Beyond its territorial boundaries, Uí Fháilghe played a notable role in the political balance of Leinster. Its rulers frequently allied or clashed with neighboring kingdoms such as Uí Dúnlainge and Uí Cheinnselaig, shaping the regional power structure for centuries. The kingdom was also a custodian of Gaelic law and custom, with local brehons administering justice under the ancient Brehon Laws. Patronage of poets, historians, and church foundations contributed to the preservation of Laigin cultural identity, even in the face of Norman and later Tudor pressures.

The territory of Uí Fháilghe contained several early Christian monastic foundations, some of which became influential centers of learning. Monasteries such as Clonbullogue and Monasteroris are believed to have been important hubs for manuscript production and ecclesiastical training. These religious communities maintained ties with other monastic settlements in Ireland, fostering both cultural and political networks that helped the ruling dynasty sustain legitimacy.

Geographically, Uí Fháilghe’s location between the Slieve Bloom Mountains and the River Barrow gave it natural defensive advantages. The ruling O’Connor Faly clan utilized ringforts, earthworks, and later tower houses to protect their lands from incursions. These defenses proved critical during periods of intensified conflict, particularly during Norman expansion in the 12th and 13th centuries and the Tudor military campaigns of the 16th century. Despite eventual conquest, the memory of these defensive efforts endured in local oral history and folklore.

==Description==

Uí Failge, according to O’Donovan

The old territory of Offaly is described by O'Donovan in his Ordnance Survey letters.
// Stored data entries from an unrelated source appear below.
(* ===== verification/SftpClient.v ===== *)
(** * The SFTP client: [sftp/*.hpp], [detail/sftp.ipp], [detail/file.ipp],
      [detail/directory.ipp]

    One definition per member function of [File], [File::ReadAhead],
    [File::WriteBehind], [Directory] and [Sftp]. libssh's client functions are
    the operations of [SftpLib]; the C copies of attributes and strings it
    allocates are values here, so releasing them is not modelled. *)
From S2P Require Import Prelude Errors Paths Channel Key HostKey Auth SessionOptions Session.
Local Open Scope string_scope.
Local Open Scope Z_scope.
Local Open Scope list_scope.

(** ** Data *)
Inductive FileType :=
| ft_regular | ft_directory | ft_symlink | ft_special | ft_unknown
| ft_socket | ft_char_device | ft_block_device | ft_fifo.
#[export] Instance FileType_eq_dec : EqDecision FileType.
Proof. solve_decision. Defined.
Record Attributes := mkAttributes {
  a_name : string; long_name : string; a_type : FileType; a_size : Z; a_uid : Z; a_gid : Z;
  a_owner : option string; a_group : option string; permissions : Z; a_flags : Z;
  atime : option Z; mtime : option Z; createtime : option Z }.
(** libssh's [sftp_attributes_struct], as the client reads it. *)
Record raw_attributes := mkRaw {
  raw_name : option string; raw_longname : option string; raw_type : Z; raw_size : Z;
  raw_uid : Z; raw_gid : Z; raw_owner : option string; raw_group : option string;
  raw_permissions : Z; raw_flags : Z; raw_atime64 : Z; raw_mtime64 : Z; raw_createtime : Z }.
Record Limits := mkLimits {
  max_packet_length : Z; max_read_length : Z; max_write_length : Z; max_open_handles : Z }.
Definition SSH_FILEXFER_ATTR_SIZE : Z := 1.
Definition SSH_FILEXFER_ATTR_ACCESSTIME : Z := 8.
Definition SSH_FILEXFER_ATTR_CREATETIME : Z := 16.
Definition SSH_FILEXFER_ATTR_MODIFYTIME : Z := 32.

Definition file_type_from_native (t : Z) : FileType :=
  if t =? 1 then ft_regular else if t =? 2 then ft_directory else if t =? 3 then ft_symlink
  else if t =? 4 then ft_special else ft_unknown.
Definition attributes_from_native (raw : raw_attributes) : Attributes :=
  let time (bit v : Z) := if Z.land (raw_flags raw) bit =? 0 then None else Some v in
  mkAttributes (default "" (raw_name raw)) (default "" (raw_longname raw))
    (file_type_from_native (raw_type raw)) (raw_size raw) (raw_uid raw) (raw_gid raw)
    (raw_owner raw) (raw_group raw) (raw_permissions raw) (raw_flags raw)
    (time SSH_FILEXFER_ATTR_ACCESSTIME (raw_atime64 raw))
    (time SSH_FILEXFER_ATTR_MODIFYTIME (raw_mtime64 raw))
    (time SSH_FILEXFER_ATTR_CREATETIME (raw_createtime raw)).
Definition is_regular (a : Attributes) : bool := bool_decide (a_type a = ft_regular).
Definition is_directory (a : Attributes) : bool := bool_decide (a_type a = ft_directory).
Definition is_symlink (a : Attributes) : bool := bool_decide (a_type a = ft_symlink).
Definition std_perms (a : Attributes) : Z := Z.land (permissions a) 4095.

(** [OpenMode]: a set of flags. *)
Definition OM_read : Z := 1.
Definition OM_write : Z := 2.
Definition OM_create : Z := 4.
Definition OM_truncate : Z := 8.
Definition OM_append : Z := 16.
Definition OM_exclusive : Z := 32.
Definition has_flag (v flag : Z) : bool := negb (Z.land v flag =? 0).
Definition posix_O_RDONLY : Z := 0.
Definition posix_O_WRONLY : Z := 1.
Definition posix_O_RDWR : Z := 2.
Definition posix_O_CREAT : Z := 64.
Definition posix_O_EXCL : Z := 128.
Definition posix_O_TRUNC : Z := 512.
Definition posix_O_APPEND : Z := 1024.
Definition open_mode_to_posix (mode : Z) : Z :=
  let flags := 0 in
  let r := has_flag mode OM_read in
  let w := has_flag mode OM_write in
  let flags := if r && w then Z.lor flags posix_O_RDWR
               else if w then Z.lor flags posix_O_WRONLY else Z.lor flags posix_O_RDONLY in
  let flags := if has_flag mode OM_create then Z.lor flags posix_O_CREAT else flags in
  let flags := if has_flag mode OM_truncate then Z.lor flags posix_O_TRUNC else flags in
  let flags := if has_flag mode OM_append then Z.lor flags posix_O_APPEND else flags in
  if has_flag mode OM_exclusive then Z.lor flags posix_O_EXCL else flags.

Record File := mkFile {
  file_native : option handle; file_sftp : option handle; file_path : string }.
Record Directory := mkDirectory {
  dir_native : option handle; dir_sftp : option handle; dir_path : string; last_error_ : ErrorInfo }.
Record Sftp := mkSftp { sftp_native : option handle; sftp_core : option handle }.
(** Only the names are checked before writing. The other check compares the
    canonical paths as text: it takes a directory whose name merely starts
    with that of the destination for a part of it, so a link in the
    destination can lead the download there. *)
Theorem child_check_is_textual :
  let tree := mkFs (list_to_map [(["dst"], IDir); (["dst-old"], IDir);
                                 (["dst"; "x"], ILink (path_of_string "/dst-old"))]) [] in
  let root := path_of_string "/dst" in
  child_escapes root (path_append root (path_of_string "x")) tree = false /\
  weakly_canonical (path_append root (path_of_string "x")) tree = inl (path_of_string "/dst-old") /\
  elements_lead root (path_of_string "/dst-old") = false.
Proof. vm_compute. auto. Qed.


(** Failed local writes go unnoticed: on a disk with room for 4 bytes the
    download of a file of 10 bytes reports 10 bytes transferred. *)
Theorem download_ignores_disk :
  let w : sworld 4 (bytes_of "abcdefghij") 3 0 4 := sw_empty in
  let '(r, w') := try_download 11 demo_sftp "/r" (path_of_string "/dst") default_transfer w in
  r = Done (Ok 10) /\ ld_written (sw_local w') = bytes_of "abcd".
Proof. vm_compute. auto. Qed.

Lemma upload_delivers_witness :
  exists r w', try_upload 11 11 demo_sftp (path_of_string "/src") "/r" (mkTransfer ow_fail true 4 None) hostile
      = (Some r, w') /\
    (forall t, r = Ok t -> t = u64 (Z.of_nat (length (sw_accepted w'))) /\
       prefix (sw_accepted w') (bytes_of "abcdefghij") /\
       (ld_ok (sw_local w') = true -> sw_accepted w' = bytes_of "abcdefghij")).
Proof.
  eapply (upload_delivers (mkTransfer ow_fail true 4 None) demo_sftp 1 (path_of_string "/src") "/r" 2 9
            (bytes_of "abcdefghij") (fun w => ld_position (sw_local w)) (fun w => ld_ok (sw_local w)) sw_accepted
            11 hostile).
  - reflexivity.
  - reflexivity.
  - by apply sw_upload_world.
  - reflexivity.
  - reflexivity.
  - reflexivity.
  - reflexivity.
  - intros perms v. split; reflexivity.
  - cbn. lia.
Defined.

(** A failed local read goes unnoticed: of a file of 10 bytes that cannot be read
    after the sixth, 6 are sent and the upload reports 6 bytes transferred. *)
Theorem upload_ignores_read_errors :
  let w : sworld 4 (bytes_of "abcdefghij") 3 0 6 := sw_empty in
  let '(r, w') := try_upload 11 11 demo_sftp (path_of_string "/src") "/r" default_transfer w in
  r = Some (Ok 6) /\ sw_accepted w' = bytes_of "abcdef".
Proof. vm_compute. auto. Qed.
(* ===== verification/StopFlag.v ===== *)
(** * Stopping what runs on the caller's thread

    [try_run_until_stopped] of [BidirectionalPump], [X11Forwarder], [LocalForward],
    [SocksProxy] and [RemoteForward] runs on the thread that calls it and another one
    calls [stop]. Here these two threads' moves on the stop flag are steps. What the
    loops do with sockets and channels is in Forwarding and ForwardRun; the threads
    that [try_start] makes, for which [stop] also joins, are in ForwardThread. *)
From S2P Require Import Prelude.
Local Open Scope nat_scope.

(** ** Data *)

(** The thread in [try_run_until_stopped]: not yet past its first lines, at the
    condition of its loop, in the body, returned. In the body it is [waiting] when only
    a peer can end what it does: a blocking call, or, for [X11Forwarder], the pump of a
    connection, which has a flag of its own. *)
Inductive runner := Entering | AtLoop | InBody (waiting : bool) | Returned.
(** [stop_requested_], [finished_], and two ghosts: [stop] was called; it was called
    after the run had entered its loop. *)
Record running := mkRunning {
  stop_requested_ : bool; finished_ : bool; at_ : runner; stopped : bool; stopped_inside : bool }.
Definition constructed : running := mkRunning false false Entering false false.
Definition set_at (r : runner) (s : running) : running :=
  mkRunning (stop_requested_ s) (finished_ s) r (stopped s) (stopped_inside s).

(** ** The moves *)

(** Which class runs, and whether it clears the flag first. *)
Inductive kind := PumpRun | ForwarderRun | X11Run.
Definition clears (k : kind) : bool := match k with PumpRun | ForwarderRun => true | X11Run => false end.
(** [stop_requested_.store(false)]. *)
Definition enter (k : kind) (s : running) : running :=
  mkRunning (if clears k then false else stop_requested_ s) (finished_ s) AtLoop (stopped s) false.
(** The condition of the loop; after it a pump sets [finished_]. *)
Definition check_flag (k : kind) (s : running) : running :=
  if stop_requested_ s
  then mkRunning true (match k with PumpRun => true | _ => finished_ s end) Returned (stopped s) (stopped_inside s)
  else set_at (InBody false) s.
(** A bounded wait, or the service of a connection, ends. *)
Definition end_body (s : running) : running := set_at AtLoop s.
(** Both ends of the pump are closed, or a single X11 connection was served. *)
Definition run_out (k : kind) (s : running) : running :=
  mkRunning (stop_requested_ s) (match k with PumpRun => true | _ => finished_ s end) Returned (stopped s) (stopped_inside s).
(** [stop]. *)
Definition stop (s : running) : running :=
  mkRunning true (finished_ s) (at_ s) true (match at_ s with Entering => stopped_inside s | _ => true end).
Definition x11_stop (s : running) : running := stop s.
(** [~BidirectionalPump] only sets the flag. *)
Definition destroy_pump (s : running) : running := stop s.

(** The running thread, its peers, the program. *)
Inductive actor := Runner | Peer | Program.
Inductive step (k : kind) : actor -> running -> running -> Prop :=
| step_enter s : at_ s = Entering -> step k Runner s (enter k s)
| step_check s : at_ s = AtLoop -> step k Runner s (check_flag k s)
| step_body s : at_ s = InBody false -> step k Runner s (end_body s)
| step_wait b s : at_ s = InBody b -> step k Peer s (set_at (InBody (negb b)) s)
| step_run_out b s : at_ s = InBody b -> step k Peer s (run_out k s)
| step_stop s : step k Program s (stop s).
Definition move (k : kind) (s s' : running) : Prop := exists a, step k a s s'.
Definition reachable (k : kind) : running -> Prop := rtc (move k) constructed.

(** ** What a stop achieves *)

Definition flag_ok (k : kind) (s : running) : Prop :=
  (stopped_inside s = true -> stop_requested_ s = true) /\
  (k = PumpRun -> at_ s = Returned -> finished_ s = true) /\ (stop_requested_ s = true -> stopped s = true) /\
  (clears k = false -> stopped s = true -> stop_requested_ s = true).
Lemma flag_ok_reachable k s : reachable k s -> flag_ok k s.
Proof.
  intros H. unfold reachable in H. revert s H. apply rtc_ind_r; [by repeat split|].
  intros s s' _ [a Hs] (H1 & H2 & H3 & H4). destruct Hs as [s Ha|s Ha|s Ha|b s Ha|b s Ha|s]; unfold flag_ok.
  - cbn. repeat split; try done; destruct (clears k) eqn:Ek; try done; auto.
  - unfold check_flag. destruct (stop_requested_ s) eqn:E; cbn; rewrite ?E; repeat split; try done; auto.
    by intros ->.
  - cbn. by repeat split.
  - cbn. by repeat split.
  - cbn. repeat split; try done; auto. by intros ->.
  - cbn. repeat split; try done; auto.
Qed.
Definition to_do (r : runner) : nat := match r with Entering => 3 | InBody _ => 2 | AtLoop => 1 | Returned => 0 end.

(** A [stop] after the run entered its loop ends it: every move of the running thread
    then leaves it less to do, no peer adds to it, and only a peer can hold it up. A pump
    has set [finished_] when it returns. *)
Theorem stop_inside_ends k s (Hr : reachable k s) (Hi : stopped_inside s = true) (He : at_ s <> Entering) :
  (forall a s', step k a s s' -> stopped_inside s' = true /\ at_ s' <> Entering /\
     to_do (at_ s') <= to_do (at_ s) /\ (a = Runner -> to_do (at_ s') < to_do (at_ s))) /\
  ((forall s', ~ step k Runner s s') -> at_ s = Returned \/ at_ s = InBody true) /\
  (k = PumpRun -> at_ s = Returned -> finished_ s = true).
Proof.
  destruct (flag_ok_reachable k s Hr) as (H1 & H2 & _). specialize (H1 Hi). split; [|split; [|done]].
  - intros a s' Hs. destruct Hs as [s Ha|s Ha|s Ha|b s Ha|b s Ha|s]; cbn; rewrite ?Ha; cbn; try done.
    all: try (unfold check_flag; rewrite H1; cbn). all: repeat split; try done; try lia. by destruct (at_ s).
  - intros Hn. destruct (at_ s) as [| |[]|] eqn:Ha; [done| |by right| |by left].
    + by destruct (Hn _ (step_check k s Ha)).
    + by destruct (Hn _ (step_body k s Ha)).
Qed.
(** A [stop] that comes before the run has cleared the flag is lost: the run goes on as
    if it had not been called. [X11Forwarder] does not clear its flag: a stop before
    the run is seen, and so it can never run again. *)
Lemma early_stop_lost : exists s, reachable PumpRun s /\ stopped s = true /\ at_ s = InBody false /\ stop_requested_ s = false.
Proof.
  exists (check_flag PumpRun (enter PumpRun (stop constructed))). split; [|done].
  eapply rtc_l; [by eexists; apply (step_stop PumpRun)|]. eapply rtc_l; [by eexists; apply (step_enter PumpRun)|].
  eapply rtc_l; [by eexists; apply (step_check PumpRun)|]. apply rtc_refl.
Qed.
Lemma stopped_x11_never_runs s : reachable X11Run s -> stopped s = true -> at_ s = AtLoop -> at_ (check_flag X11Run s) = Returned.
Proof.
  intros Hr Hs Ha. destruct (flag_ok_reachable X11Run s Hr) as (_ & _ & _ & H). unfold check_flag. by rewrite H.
Qed.
Lemma stop_inside_ends_witness :
  let s := stop (check_flag PumpRun (enter PumpRun constructed)) in
  at_ s = InBody false /\ forall a s', step PumpRun a s s' -> stopped_inside s' = true.
Proof.
  cbv zeta. split; [reflexivity|].
  assert (reachable PumpRun (stop (check_flag PumpRun (enter PumpRun constructed)))) as H.
  { eapply rtc_l; [by eexists; apply (step_enter PumpRun)|]. eapply rtc_l; [by eexists; apply (step_check PumpRun)|].
    eapply rtc_l; [by eexists; apply (step_stop PumpRun)|]. apply rtc_refl. }
  intros a s' Hs. exact (proj1 (proj1 (stop_inside_ends PumpRun _ H eq_refl ltac:(discriminate)) a s' Hs)).
Defined.
Lemma safe_start : safe start.
Proof. split; try done; unfold held; cbn; intros; try set_solver; by destruct_or?; naive_solver. Qed.
Lemma held_register c h keep s c' h' :
  doing s = Polling -> channels_ s !! c = None ->
  held (register_channel c h keep s) c' h' <-> (c' = c /\ h' = h) \/ held s c' h'.
Proof.
  intros Hd Hc. unfold held. cbn. rewrite Hd, lookup_insert_Some. split.
  - intros [[[-> ->]|[_ ?]]|(? & ? & ?)]; [by left|by right; left|done].
  - intros [[-> ->]|[H|(? & ? & ?)]]; [by left; left| |done]. left. right. split; [|done]. intros ->. congruence.
Qed.
Lemma register_safe c h s :
  safe s -> doing s = Polling -> c ∉ open_channels s -> handlers s !! h = None -> safe (register_channel c h false s).
Proof.
  intros S Hd Hc Hh.
  assert (forall h', ~ held s c h') as Hnc by (intros h' H; by apply Hc, (s_held s S c h')).
  assert (forall c', ~ held s c' h) as Hnh.
  { intros c' H. destruct (s_held s S c' h H) as (_ & ws & ? & _). congruence. }
  assert (channels_ s !! c = None) as Hcn.
  { destruct (channels_ s !! c) as [h'|] eqn:E; [|done]. destruct (Hnc h'). by left. }
  pose proof (fun c' h' => held_register c h false s c' h' Hd Hcn) as HR. split; cbn; try apply S.
  - intros c' h1 h2 [[-> ->]|H1]%HR [[? ->]|H2]%HR; subst; try done; [by destruct (Hnc h2)|by destruct (Hnc h1)|].
    by apply (s_fun s S c').
  - intros c1 c2 h' [[-> ->]|H1]%HR [[-> ?]|H2]%HR; subst; try done; [by destruct (Hnh c2)|by destruct (Hnh c1)|].
    by apply (s_inj s S c1 c2 h').
  - rewrite Hh. cbn. intros c' h' [[-> ->]|H]%HR.
    + split; [set_solver|]. exists []. rewrite lookup_insert_eq. by split; [|constructor].
    + destruct (s_held s S c' h' H) as (Ho & ws & Hw & Hs). split; [set_solver|]. exists ws. split; [|done].
      rewrite lookup_insert_ne; [done|]. intros ->. by apply (Hnh c').
  - rewrite Hh. cbn. intros h' ws. rewrite lookup_insert_Some. intros [[<- <-]|[_ H]].
    + exists c. apply HR. by left.
    + destruct (s_handler s S h' ws H) as [c' ?]. exists c'. apply HR. by right.
  - intros c' [->%elem_of_singleton|H]%elem_of_union; [exists h; apply HR; by left|].
    destruct (s_open s S c' H) as [h' ?]. exists h'. apply HR. by right.
  - intros c' Hc'. destruct (decide (c = c')) as [->|Hne]; [by rewrite lookup_insert_eq|].
    rewrite lookup_insert_ne by done. apply (s_callbacks s S). set_solver.
  - by rewrite Hd.
  - intros h' c' last l. by rewrite Hd.
Qed.
Lemma same_held_safe s s' :
  safe s -> (forall c h, held s' c h <-> held s c h) -> kept s' = kept s -> faults s' = faults s ->
  open_channels s' = open_channels s ->
  (forall h ws c, handlers s !! h = Some ws -> serving c ws -> exists ws', handlers s' !! h = Some ws' /\
    (held s c h -> serving c ws')) ->
  (forall h, is_Some (handlers s' !! h) -> is_Some (handlers s !! h)) ->
  (forall c, c ∈ callbacks s' -> is_Some (channels_ s' !! c)) ->
  (forall l c, to_erase (doing s') = Some l -> is_Some (channels_ s' !! c) -> c ∈ l) ->
  (forall h c last l, doing s' = Joining h c last l -> channels_ s' !! c = None) ->
  safe s'.
Proof.
  intros S HH Hk Hf Ho Hw Hh Hcb He Hj. split; try done.
  - by rewrite Hk, (s_kept s S).
  - by rewrite Hf, (s_faults s S).
  - intros c h h' H1%HH H2%HH. by apply (s_fun s S c).
  - intros c c' h H1%HH H2%HH. by apply (s_inj s S c c' h).
  - intros c h H%HH. destruct (s_held s S c h H) as (? & ws & Hws & Hsv). rewrite Ho. split; [done|].
    destruct (Hw h ws c Hws Hsv) as (ws' & ? & ?). exists ws'. auto.
  - intros h ws H. destruct (Hh h) as [ws0 Hws0]; [by eexists|]. destruct (s_handler s S h ws0 Hws0) as [c ?].
    exists c. by apply HH.
  - rewrite Ho. intros c H. destruct (s_open s S c H) as [h ?]. exists h. by apply HH.
Qed.
(** Most moves change neither the states nor the threads. *)
Lemma quiet_safe s s' :
  safe s -> channels_ s' = channels_ s -> kept s' = kept s -> faults s' = faults s ->
  open_channels s' = open_channels s -> handlers s' = handlers s -> callbacks s' = callbacks s ->
  (forall h c last l, doing s <> Joining h c last l) -> (forall h c last l, doing s' <> Joining h c last l) ->
  (forall l c, to_erase (doing s') = Some l -> is_Some (channels_ s !! c) -> c ∈ l) -> safe s'.
Proof.
  intros S Hc Hk Hf Ho Hh Hcb Hd Hd' He. apply (same_held_safe s); try done.
  - intros c h. unfold held. rewrite Hc. split; (intros [?|(? & ? & ?)]; [by left|exfalso]); [by eapply Hd'|by eapply Hd].
  - rewrite Hh. intros h ws c ??. by exists ws.
  - by rewrite Hh.
  - intros c. rewrite Hcb, Hc. apply S.
  - rewrite Hc. apply He.
  - intros h c last l H. by destruct (Hd' h c last l).
Qed.
(** A change of one handler's threads. *)
Lemma workers_safe h ws' s cb :
  safe s -> is_Some (handlers s !! h) -> (forall c, held s c h -> serving c ws') -> cb ⊆ callbacks s ->
  safe (mkSystem (channels_ s) cb (pending_removals_ s) (doing s) (open_channels s)
          (<[h := ws']> (handlers s)) (kept s) (faults s)).
Proof.
  intros S Hh Hw Hcb. apply (same_held_safe s); try done; cbn; try apply S.
  - intros h' ws c Hws Hsv. destruct (decide (h = h')) as [->|Hne].
    + rewrite lookup_insert_eq. exists ws'. auto.
    + rewrite lookup_insert_ne by done. by exists ws.
  - intros h' [ws H]. destruct (decide (h = h')) as [->|Hne]; [done|]. rewrite lookup_insert_ne in H by done. by exists ws.
  - intros c Hc. apply (s_callbacks s S). by apply Hcb.
Qed.
Lemma subsystem_safe c name s : safe s -> safe (subsystem_request name c s).
Proof.
  intros S. unfold subsystem_request. destruct (channels_ s !! c) as [h|] eqn:Hc; [|done].
  destruct (bool_decide _); [|done]. assert (held s c h) as Hheld by by left.
  destruct (s_held s S c h Hheld) as (_ & ws & Hws & Hsv).
  unfold remove_callbacks, start_worker; cbn. apply workers_safe; [done|by eexists| |set_solver]. intros c' Hc'. rewrite (s_inj s S c' c h Hc' Hheld), Hws. cbn.
  apply Forall_app. split; [done|]. by constructor.
Qed.
Lemma finish_safe h ws i w s :
  safe s -> handlers s !! h = Some ws -> ws !! i = Some w -> safe (finish h i w ws s).
Proof.
  intros S Hh Hi. apply workers_safe; [done|by eexists| |done]. intros c Hc.
  destruct (s_held s S c h Hc) as (_ & ws1 & Hws & Hsv). assert (ws1 = ws) as -> by congruence.
  apply Forall_insert; [done|]. cbn. exact (Forall_lookup_1 (fun w => serves w = c) ws i w Hsv Hi).
Qed.
Lemma serve_safe h ws i w s :
  safe s -> handlers s !! h = Some ws -> ws !! i = Some w -> use_channel (serves w) s = s.
Proof.
  intros S Hh Hi. destruct (s_handler s S h ws Hh) as [c Hc].
  destruct (s_held s S c h Hc) as (Ho & ws1 & Hws & Hsv). assert (ws1 = ws) as -> by congruence.
  assert (serves w = c) as -> by exact (Forall_lookup_1 (fun w => serves w = c) ws i w Hsv Hi). unfold use_channel.
  rewrite bool_decide_eq_true_2 by done. by destruct s.
Qed.
Lemma not_referenced h s : kept s = ∅ -> (forall c, channels_ s !! c <> Some h) -> referenced h s = false.
Proof.
  intros Hk Hc. unfold referenced. rewrite Hk. apply orb_false_intro; [by apply bool_decide_eq_false_2; set_solver|].
  apply not_true_is_false. intros [[c h'] [Hin Heq]]%existsb_exists. apply list_elem_of_In, elem_of_map_to_list in Hin.
  cbn in Heq. apply Nat.eqb_eq in Heq as ->. by apply (Hc c).
Qed.
Lemma erase_safe last c l s : safe s -> doing s = Erasing last (c :: l) -> safe (erase last c l s).
Proof.
  intros S Hd. assert (forall h c' last' l', doing s <> Joining h c' last' l') as Hnj by (intros; congruence).
  unfold erase. destruct (channels_ s !! c) as [h|] eqn:Hc.
  2: { apply (quiet_safe s); try done. cbn. intros l' c' Hl' Hc'. destruct last; [|done]. injection Hl' as <-.
    assert (c' ∈ c :: l) as [->|?]%elem_of_cons by (apply (s_erase s S); [by rewrite Hd|done]); [|done].
    rewrite Hc in Hc'. by destruct Hc'. }
  assert (forall c' h', delete c (channels_ s) !! c' = Some h' -> c' <> c /\ channels_ s !! c' = Some h') as Hdel.
  { intros c' h' [? ?]%lookup_delete_Some. auto. }
  rewrite not_referenced; [|apply S|].
  2: { cbn. intros c' [Hne H]%Hdel. apply Hne, (s_inj s S c' c h); by left. }
  apply (same_held_safe s); try done; cbn.
  - intros c' h'. unfold held. cbn. split.
    + intros [[_ ?]%Hdel|(? & ? & [= <- <- _ _])]; by left.
    + intros [H|(? & ? & ?)]; [|congruence]. destruct (decide (c' = c)) as [->|Hne].
      * right. assert (h' = h) as -> by congruence. by eexists _, _.
      * left. by rewrite lookup_delete_ne.
  - intros h' ws c' ??. by exists ws.
  - intros c' [H Hne]%elem_of_difference. rewrite lookup_delete_ne by set_solver. by apply (s_callbacks s S).
  - intros l' c' Hl' [h' [Hne H]%Hdel]. destruct last; [|done]. injection Hl' as <-.
    assert (c' ∈ c :: l) as [->|?]%elem_of_cons by (apply (s_erase s S); [by rewrite Hd|by eexists]); done.
  - intros h' c' last' l' [= _ <- _ _]. apply lookup_delete_eq.
Qed.
Lemma end_join_safe h c last l s : safe s -> doing s = Joining h c last l -> safe (end_join h c last l s).
Proof.
  intros S Hd. assert (held s c h) as Hh by (right; by eexists _, _).
  assert (forall c' h', held (end_join h c last l s) c' h' <-> channels_ s !! c' = Some h') as HR.
  { intros c' h'. unfold held. cbn. split; [intros [?|(? & ? & ?)]; done|by left]. }
  assert (forall c' h', channels_ s !! c' = Some h' -> c' <> c /\ h' <> h) as Hne.
  { intros c' h' H. pose proof (s_joining s S h c last l Hd). split; [congruence|]. intros ->.
    assert (c' = c) by (apply (s_inj s S c' c h); [by left|done]). congruence. }
  split; try done; cbn; try apply S.
  - intros c' h1 h2 H1%HR H2%HR. congruence.
  - intros c1 c2 h' H1%HR H2%HR. apply (s_inj s S c1 c2 h'); by left.
  - intros c' h' H%HR. destruct (Hne _ _ H). destruct (s_held s S c' h') as (? & ws & ? & ?); [by left|].
    split; [set_solver|]. exists ws. by rewrite lookup_delete_ne.
  - intros h' ws [Hne' H]%lookup_delete_Some. destruct (s_handler s S h' ws H) as [c' [Hc'|(? & ? & ?)]]; [|congruence].
    exists c'. by apply HR.
  - intros c' [H Hc']%elem_of_difference. destruct (s_open s S c' H) as [h' [Hh'|(? & ? & HJ)]].
    + exists h'. by apply HR.
    + assert (c' = c) as -> by congruence. set_solver.
  - intros l' c' Hl'. destruct last; [|done]. injection Hl' as <-. apply (s_erase s S). by rewrite Hd.
Qed.
Lemma step_safe s s' : safe s -> step one_each s s' -> safe s'.
Proof.
  intros S Hs. destruct Hs as [c h keep s Hd Hc _ [Hh ->]|c name s Hd Hc|c s Hd Hc|s Hd|l s Hd Hl|last c l s Hd|last s Hd
    |h c last l s Hd Hf|h ws i w s Hh Hi Hf|h ws i w s Hh Hi Hf|h s Hk Hf].
  - by apply register_safe.
  - by apply subsystem_safe.
  - apply (quiet_safe s); try done; cbn; rewrite Hd; done.
  - apply (quiet_safe s); try done; cbn. intros. congruence.
  - apply (quiet_safe s); try done; cbn; [intros; congruence|]. intros l' c [= <-]. apply Hl.
  - by apply erase_safe.
  - apply (quiet_safe s); try done; cbn; [intros; congruence|by destruct last|]. intros l c.
    destruct last; [|done]. cbn. intros [= <-]. apply (s_erase s S). by rewrite Hd.
  - by apply end_join_safe.
  - by rewrite (serve_safe h ws i w s).
  - by apply (finish_safe h ws i w s).
  - rewrite (s_kept s S) in Hk. set_solver.
Qed.
Lemma reachable_safe s : reachable one_each s -> safe s.
Proof.
  intros H. unfold reachable in H. revert s H. apply rtc_ind_r; [apply safe_start|].
  intros s s' _ Hs S. by apply (step_safe s).
Qed.
Lemma joining_waits own s s' h c last l :
  step own s s' -> doing s = Joining h c last l ->
  doing s' = doing s \/ (all_finished h s = true /\ s' = end_join h c last l s).
Proof.
  intros Hs Hj. destruct Hs; try congruence; try by left.
  - right. match goal with H : doing _ = _ |- _ => rewrite Hj in H; injection H as <- <- <- <- end. done.
  - left. unfold drop_handler. cbv zeta. by case_match.
Qed.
O'Donovan notes the territory of Ui Failghe, or Ophaley, comprising the baronies of: Geshill, Upper and Lower Philipstown, Warrenstown, and Collestown all in King's County; Ophaley (or Offaley) in County Kildare; Portnahinch and Tinahinch in Queen's County. O'Donovan cites O'Heerin as giving that Offaly was originally subdivided into seven cantreds: Tuath Geisille (Geashill); Hy-Regan (Tinahinch); Clann-Maoilughra (Upper Philipstown and Portnahinch); Clar Colgain (Lower Philipstown); Tuath-Maighe or Tethmoy (Coolestown and Warrenstown); Magh Aoife, or Fearann Uí Mhurcháin, (northern half of the Ophaley); Tuath Leighe (southern half of Ophaley).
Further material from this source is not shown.